== Task data
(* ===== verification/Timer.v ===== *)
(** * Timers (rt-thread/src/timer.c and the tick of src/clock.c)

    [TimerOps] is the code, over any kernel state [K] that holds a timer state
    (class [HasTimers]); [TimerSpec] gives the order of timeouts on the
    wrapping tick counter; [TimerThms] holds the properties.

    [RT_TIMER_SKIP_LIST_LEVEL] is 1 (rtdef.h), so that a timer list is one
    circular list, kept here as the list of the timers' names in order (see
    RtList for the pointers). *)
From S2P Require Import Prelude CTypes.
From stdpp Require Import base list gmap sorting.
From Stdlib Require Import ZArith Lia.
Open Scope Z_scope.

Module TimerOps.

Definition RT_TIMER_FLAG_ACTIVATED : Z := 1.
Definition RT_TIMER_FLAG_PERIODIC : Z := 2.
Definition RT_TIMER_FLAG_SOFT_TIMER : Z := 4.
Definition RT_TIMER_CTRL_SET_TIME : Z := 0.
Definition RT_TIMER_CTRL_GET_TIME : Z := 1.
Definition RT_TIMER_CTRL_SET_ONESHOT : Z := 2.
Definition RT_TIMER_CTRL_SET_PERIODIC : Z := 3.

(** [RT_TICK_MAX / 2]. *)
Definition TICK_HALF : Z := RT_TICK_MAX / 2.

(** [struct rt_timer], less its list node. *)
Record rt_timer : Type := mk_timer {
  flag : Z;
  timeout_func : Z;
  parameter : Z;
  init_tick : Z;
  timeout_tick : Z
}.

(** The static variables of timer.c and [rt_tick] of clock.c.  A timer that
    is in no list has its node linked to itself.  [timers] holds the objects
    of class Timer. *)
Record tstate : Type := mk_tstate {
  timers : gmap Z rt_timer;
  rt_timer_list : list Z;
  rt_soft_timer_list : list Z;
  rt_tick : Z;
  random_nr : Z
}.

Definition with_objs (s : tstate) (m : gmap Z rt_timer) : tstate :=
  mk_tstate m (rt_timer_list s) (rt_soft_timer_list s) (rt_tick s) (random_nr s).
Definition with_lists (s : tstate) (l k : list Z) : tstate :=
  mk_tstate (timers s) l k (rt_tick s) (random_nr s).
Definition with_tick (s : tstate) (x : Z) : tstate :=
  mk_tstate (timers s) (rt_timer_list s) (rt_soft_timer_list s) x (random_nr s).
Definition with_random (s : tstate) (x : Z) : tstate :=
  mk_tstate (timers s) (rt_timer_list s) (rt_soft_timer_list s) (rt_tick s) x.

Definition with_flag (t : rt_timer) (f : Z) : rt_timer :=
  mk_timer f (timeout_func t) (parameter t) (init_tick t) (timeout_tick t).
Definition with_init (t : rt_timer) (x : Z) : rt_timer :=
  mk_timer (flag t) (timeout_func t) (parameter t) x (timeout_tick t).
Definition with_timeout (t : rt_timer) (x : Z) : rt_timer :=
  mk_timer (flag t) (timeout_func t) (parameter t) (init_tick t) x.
====
== Task data
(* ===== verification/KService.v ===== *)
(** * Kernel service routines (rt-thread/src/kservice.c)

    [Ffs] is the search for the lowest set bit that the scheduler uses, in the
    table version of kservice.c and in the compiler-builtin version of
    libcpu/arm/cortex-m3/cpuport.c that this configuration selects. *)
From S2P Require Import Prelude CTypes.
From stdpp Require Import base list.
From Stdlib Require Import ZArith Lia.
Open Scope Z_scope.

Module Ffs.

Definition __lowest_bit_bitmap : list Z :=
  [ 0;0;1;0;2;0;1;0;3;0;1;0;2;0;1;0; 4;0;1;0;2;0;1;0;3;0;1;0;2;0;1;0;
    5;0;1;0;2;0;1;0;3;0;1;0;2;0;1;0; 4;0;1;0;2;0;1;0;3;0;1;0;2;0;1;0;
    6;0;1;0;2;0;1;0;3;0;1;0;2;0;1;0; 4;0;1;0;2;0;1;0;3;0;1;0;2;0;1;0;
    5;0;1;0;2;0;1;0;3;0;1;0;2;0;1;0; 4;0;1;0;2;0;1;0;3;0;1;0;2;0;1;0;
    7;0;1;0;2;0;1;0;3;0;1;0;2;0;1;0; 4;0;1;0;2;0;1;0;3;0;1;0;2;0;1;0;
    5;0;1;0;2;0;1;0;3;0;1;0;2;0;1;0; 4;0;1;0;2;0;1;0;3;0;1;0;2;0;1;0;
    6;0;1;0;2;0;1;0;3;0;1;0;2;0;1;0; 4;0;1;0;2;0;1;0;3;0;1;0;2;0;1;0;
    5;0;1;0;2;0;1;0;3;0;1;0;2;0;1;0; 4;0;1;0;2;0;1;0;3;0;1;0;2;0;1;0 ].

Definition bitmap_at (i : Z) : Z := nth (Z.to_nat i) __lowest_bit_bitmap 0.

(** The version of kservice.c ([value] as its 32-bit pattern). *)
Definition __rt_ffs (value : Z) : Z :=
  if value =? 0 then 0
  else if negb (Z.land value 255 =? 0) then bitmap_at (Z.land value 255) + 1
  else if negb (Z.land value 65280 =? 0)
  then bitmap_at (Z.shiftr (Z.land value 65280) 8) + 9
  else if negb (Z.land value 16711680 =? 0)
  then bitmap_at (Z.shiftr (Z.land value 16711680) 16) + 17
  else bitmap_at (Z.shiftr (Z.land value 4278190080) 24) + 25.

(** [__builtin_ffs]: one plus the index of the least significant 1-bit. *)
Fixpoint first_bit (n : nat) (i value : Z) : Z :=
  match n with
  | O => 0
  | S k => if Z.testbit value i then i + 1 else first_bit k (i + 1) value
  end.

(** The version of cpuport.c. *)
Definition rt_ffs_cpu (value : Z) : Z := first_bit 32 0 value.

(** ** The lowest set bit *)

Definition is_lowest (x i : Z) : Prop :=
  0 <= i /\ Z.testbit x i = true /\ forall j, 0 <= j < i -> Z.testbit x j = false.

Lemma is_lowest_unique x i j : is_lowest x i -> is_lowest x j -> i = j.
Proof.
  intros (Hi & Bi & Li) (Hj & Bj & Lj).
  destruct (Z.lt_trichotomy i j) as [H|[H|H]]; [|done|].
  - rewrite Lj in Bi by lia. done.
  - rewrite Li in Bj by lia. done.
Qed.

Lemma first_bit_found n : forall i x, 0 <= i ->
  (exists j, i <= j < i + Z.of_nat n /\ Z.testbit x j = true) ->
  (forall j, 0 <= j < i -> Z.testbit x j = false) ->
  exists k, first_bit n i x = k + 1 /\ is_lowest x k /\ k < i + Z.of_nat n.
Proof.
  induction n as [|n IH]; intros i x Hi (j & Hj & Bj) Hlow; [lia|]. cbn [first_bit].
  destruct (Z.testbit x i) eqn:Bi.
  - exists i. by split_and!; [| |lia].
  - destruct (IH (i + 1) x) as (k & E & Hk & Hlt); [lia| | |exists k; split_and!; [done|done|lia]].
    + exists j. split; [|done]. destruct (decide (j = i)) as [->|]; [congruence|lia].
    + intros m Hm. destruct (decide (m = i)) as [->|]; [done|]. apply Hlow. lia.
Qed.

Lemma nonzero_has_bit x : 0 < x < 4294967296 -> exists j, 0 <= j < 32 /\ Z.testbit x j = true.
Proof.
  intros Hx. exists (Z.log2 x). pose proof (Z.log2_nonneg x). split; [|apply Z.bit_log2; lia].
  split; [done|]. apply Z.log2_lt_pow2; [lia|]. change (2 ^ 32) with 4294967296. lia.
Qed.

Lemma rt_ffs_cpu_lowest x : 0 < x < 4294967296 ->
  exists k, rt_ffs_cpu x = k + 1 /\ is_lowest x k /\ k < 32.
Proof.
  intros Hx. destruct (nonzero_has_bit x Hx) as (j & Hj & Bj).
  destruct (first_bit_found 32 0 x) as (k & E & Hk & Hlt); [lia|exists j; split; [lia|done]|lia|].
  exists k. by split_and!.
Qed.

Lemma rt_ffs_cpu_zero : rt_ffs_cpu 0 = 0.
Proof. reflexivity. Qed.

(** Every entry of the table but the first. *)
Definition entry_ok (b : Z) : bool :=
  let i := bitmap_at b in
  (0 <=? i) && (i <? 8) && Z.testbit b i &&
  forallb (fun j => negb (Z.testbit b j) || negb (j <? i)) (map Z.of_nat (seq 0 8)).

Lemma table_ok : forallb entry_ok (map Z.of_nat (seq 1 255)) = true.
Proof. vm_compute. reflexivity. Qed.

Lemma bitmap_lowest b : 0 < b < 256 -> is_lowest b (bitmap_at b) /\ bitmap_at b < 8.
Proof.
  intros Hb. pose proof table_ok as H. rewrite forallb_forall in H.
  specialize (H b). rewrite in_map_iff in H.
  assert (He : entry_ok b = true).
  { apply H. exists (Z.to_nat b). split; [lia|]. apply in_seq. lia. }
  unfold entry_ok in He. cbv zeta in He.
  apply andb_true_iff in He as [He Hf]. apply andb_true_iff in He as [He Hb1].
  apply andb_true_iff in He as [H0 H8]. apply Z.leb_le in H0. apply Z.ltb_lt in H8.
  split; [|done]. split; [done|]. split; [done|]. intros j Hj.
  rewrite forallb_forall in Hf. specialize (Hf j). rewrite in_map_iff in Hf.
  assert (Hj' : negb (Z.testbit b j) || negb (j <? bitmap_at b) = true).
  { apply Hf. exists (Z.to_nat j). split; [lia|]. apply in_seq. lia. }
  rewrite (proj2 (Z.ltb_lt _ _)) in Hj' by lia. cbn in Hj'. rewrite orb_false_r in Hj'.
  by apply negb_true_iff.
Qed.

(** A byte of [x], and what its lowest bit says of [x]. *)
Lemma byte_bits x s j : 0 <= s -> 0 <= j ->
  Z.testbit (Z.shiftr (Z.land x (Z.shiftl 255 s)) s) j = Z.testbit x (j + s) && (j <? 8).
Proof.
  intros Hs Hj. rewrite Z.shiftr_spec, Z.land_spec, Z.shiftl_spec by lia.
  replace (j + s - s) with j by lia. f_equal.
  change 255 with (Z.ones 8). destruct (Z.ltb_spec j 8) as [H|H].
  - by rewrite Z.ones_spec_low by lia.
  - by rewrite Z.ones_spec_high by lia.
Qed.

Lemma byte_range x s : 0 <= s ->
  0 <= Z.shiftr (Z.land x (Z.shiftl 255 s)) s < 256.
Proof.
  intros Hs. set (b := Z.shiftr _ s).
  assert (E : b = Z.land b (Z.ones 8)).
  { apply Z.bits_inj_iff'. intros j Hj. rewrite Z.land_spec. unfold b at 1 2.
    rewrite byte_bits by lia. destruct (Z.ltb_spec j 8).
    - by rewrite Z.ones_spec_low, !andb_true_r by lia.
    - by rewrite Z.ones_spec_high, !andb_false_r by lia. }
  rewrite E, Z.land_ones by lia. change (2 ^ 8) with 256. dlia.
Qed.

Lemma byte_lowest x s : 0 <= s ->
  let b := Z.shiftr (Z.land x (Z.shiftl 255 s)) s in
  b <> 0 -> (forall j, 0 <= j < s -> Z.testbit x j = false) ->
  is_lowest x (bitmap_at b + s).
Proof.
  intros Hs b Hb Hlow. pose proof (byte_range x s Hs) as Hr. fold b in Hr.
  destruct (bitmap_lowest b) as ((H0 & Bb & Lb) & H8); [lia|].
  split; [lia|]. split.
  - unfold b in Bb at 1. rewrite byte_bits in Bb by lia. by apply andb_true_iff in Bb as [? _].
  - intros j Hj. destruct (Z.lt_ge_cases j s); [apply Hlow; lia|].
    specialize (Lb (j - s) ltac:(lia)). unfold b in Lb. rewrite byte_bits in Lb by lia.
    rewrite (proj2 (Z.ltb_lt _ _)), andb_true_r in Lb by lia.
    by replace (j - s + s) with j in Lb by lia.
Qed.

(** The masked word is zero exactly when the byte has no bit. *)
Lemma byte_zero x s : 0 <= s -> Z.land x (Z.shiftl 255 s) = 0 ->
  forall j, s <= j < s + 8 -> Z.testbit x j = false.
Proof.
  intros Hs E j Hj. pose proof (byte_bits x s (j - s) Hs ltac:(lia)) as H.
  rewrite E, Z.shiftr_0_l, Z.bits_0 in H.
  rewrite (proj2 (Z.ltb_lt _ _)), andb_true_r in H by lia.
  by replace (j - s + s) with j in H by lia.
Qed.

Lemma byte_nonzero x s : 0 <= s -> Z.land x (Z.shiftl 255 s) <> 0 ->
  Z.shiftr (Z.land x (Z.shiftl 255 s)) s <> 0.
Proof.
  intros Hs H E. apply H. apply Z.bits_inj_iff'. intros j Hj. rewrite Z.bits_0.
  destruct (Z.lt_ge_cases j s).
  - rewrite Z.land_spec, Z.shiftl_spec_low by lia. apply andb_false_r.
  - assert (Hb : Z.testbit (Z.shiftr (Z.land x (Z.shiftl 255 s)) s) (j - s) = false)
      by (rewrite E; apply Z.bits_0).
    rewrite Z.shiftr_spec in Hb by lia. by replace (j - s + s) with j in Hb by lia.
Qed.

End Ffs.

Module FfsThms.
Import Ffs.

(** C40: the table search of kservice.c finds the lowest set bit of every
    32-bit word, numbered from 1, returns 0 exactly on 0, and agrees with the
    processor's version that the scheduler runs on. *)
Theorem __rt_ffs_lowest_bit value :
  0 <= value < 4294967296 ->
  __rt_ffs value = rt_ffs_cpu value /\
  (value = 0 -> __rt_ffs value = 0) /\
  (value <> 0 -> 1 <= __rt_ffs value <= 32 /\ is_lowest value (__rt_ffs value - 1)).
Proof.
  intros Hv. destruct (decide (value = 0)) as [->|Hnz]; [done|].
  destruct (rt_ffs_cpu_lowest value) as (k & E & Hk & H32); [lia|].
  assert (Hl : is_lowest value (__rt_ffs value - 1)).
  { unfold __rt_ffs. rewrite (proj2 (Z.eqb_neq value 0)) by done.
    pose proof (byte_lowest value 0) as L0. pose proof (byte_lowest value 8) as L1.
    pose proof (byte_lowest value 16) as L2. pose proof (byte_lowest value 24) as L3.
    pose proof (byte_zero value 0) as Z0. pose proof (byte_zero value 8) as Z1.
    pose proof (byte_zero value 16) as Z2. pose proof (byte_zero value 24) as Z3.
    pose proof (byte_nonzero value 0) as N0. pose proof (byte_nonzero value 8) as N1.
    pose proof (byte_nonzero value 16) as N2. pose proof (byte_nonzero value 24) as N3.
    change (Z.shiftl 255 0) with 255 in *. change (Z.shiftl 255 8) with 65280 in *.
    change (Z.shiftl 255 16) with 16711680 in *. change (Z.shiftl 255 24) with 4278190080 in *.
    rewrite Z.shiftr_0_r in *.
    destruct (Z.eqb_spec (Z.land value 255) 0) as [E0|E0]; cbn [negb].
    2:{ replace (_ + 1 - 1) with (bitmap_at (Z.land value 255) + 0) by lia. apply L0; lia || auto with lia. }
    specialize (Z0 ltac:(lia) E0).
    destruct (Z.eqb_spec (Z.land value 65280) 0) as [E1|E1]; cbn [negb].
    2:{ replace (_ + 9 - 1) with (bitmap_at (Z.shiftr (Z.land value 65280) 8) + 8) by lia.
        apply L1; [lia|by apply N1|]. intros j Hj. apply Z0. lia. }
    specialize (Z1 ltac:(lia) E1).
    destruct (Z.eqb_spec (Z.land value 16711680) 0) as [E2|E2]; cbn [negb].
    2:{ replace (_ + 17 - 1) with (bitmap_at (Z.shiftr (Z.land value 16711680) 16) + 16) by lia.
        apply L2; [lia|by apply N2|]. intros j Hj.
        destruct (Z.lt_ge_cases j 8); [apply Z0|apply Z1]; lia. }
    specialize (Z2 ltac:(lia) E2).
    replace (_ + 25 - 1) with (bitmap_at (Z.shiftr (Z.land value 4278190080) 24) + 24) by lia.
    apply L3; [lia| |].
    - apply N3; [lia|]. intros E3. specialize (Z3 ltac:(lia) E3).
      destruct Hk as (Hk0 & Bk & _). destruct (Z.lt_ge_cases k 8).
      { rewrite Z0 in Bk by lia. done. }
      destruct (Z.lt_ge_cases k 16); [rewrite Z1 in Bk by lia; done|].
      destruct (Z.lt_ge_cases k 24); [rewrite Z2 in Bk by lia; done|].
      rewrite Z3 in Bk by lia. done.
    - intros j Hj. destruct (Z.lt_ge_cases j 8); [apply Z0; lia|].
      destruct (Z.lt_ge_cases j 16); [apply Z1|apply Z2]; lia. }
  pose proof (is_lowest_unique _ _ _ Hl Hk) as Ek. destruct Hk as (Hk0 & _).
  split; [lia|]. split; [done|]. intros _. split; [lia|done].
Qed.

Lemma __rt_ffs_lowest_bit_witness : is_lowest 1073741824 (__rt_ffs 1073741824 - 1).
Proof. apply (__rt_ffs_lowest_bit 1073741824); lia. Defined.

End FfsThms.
====
_Exercise_
Copy the lines that hold the word "holds". Take them from the records above.

_Task output_
    [TimerOps] is the code, over any kernel state [K] that holds a timer state
    wrapping tick counter; [TimerThms] holds the properties.
    is in no list has its node linked to itself.  [timers] holds the objects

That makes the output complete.